> [Input for this task]
_ _ _ _ _
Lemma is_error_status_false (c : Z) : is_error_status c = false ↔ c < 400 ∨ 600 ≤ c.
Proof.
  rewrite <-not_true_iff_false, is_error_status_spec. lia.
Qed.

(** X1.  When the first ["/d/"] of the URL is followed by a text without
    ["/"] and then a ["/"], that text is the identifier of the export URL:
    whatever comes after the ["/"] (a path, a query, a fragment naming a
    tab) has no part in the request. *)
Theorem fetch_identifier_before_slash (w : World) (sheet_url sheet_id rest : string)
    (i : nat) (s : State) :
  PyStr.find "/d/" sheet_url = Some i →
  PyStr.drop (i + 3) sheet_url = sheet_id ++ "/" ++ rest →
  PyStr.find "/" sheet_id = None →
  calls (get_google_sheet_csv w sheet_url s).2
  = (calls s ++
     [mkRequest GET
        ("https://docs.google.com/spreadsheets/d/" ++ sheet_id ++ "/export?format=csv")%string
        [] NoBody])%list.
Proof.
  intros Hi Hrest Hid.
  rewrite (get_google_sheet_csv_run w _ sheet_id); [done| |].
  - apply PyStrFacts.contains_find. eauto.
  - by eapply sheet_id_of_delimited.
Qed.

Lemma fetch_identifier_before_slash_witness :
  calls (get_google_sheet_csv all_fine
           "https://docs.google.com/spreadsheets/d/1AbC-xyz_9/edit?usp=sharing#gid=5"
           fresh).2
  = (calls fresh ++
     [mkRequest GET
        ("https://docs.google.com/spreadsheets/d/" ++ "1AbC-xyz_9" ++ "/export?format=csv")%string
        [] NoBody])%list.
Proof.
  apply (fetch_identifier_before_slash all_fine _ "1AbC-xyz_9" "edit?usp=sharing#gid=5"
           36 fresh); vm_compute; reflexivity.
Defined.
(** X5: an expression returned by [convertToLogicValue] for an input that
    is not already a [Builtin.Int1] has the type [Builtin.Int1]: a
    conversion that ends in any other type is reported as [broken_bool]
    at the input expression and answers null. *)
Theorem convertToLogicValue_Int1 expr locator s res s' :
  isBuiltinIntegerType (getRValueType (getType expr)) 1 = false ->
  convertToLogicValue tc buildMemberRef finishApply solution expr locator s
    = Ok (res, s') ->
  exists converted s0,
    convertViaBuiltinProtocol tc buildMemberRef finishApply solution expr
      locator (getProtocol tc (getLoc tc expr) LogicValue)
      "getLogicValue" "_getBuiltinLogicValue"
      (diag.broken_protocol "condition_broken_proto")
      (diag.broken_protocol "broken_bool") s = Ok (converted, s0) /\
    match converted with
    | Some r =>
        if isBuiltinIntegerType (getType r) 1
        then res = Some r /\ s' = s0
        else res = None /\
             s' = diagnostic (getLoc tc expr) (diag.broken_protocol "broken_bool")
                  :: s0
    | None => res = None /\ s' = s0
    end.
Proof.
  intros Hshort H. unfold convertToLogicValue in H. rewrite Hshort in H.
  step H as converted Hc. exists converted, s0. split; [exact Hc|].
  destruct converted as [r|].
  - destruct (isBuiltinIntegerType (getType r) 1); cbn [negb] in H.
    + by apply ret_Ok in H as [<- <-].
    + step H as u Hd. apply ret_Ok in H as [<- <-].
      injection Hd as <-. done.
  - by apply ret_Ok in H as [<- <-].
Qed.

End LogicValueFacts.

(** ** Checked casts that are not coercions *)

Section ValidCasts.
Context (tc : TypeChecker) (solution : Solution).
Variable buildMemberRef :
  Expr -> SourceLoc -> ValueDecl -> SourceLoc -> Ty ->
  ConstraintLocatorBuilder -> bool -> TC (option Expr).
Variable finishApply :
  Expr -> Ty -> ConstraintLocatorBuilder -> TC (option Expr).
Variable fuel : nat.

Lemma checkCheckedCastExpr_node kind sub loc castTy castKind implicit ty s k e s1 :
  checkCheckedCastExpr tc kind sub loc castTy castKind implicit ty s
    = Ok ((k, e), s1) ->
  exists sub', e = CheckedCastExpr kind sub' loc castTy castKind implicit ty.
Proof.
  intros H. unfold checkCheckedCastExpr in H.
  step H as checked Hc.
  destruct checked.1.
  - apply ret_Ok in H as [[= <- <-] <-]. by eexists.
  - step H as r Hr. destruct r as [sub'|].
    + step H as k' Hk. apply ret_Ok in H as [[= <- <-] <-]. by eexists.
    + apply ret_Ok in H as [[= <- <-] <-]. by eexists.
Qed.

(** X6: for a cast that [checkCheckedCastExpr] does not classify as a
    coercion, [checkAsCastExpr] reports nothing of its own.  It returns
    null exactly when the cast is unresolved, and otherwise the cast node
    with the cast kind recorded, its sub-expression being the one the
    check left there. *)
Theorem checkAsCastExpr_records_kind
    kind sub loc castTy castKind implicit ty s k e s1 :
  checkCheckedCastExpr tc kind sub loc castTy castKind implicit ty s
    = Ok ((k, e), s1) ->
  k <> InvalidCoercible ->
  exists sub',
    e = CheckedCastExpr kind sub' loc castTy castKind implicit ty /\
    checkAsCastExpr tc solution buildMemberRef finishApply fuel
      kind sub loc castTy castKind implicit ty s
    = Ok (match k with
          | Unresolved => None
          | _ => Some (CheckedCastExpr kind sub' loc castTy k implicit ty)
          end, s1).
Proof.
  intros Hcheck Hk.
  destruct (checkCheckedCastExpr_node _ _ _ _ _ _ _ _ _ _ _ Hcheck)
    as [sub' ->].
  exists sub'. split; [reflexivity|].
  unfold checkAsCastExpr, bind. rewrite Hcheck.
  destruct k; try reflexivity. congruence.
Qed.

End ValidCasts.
_ _ _ _ _
> [What to do] Return the lines above that include the string "ValidCasts".

> [Exercise result]
Section ValidCasts.
End ValidCasts.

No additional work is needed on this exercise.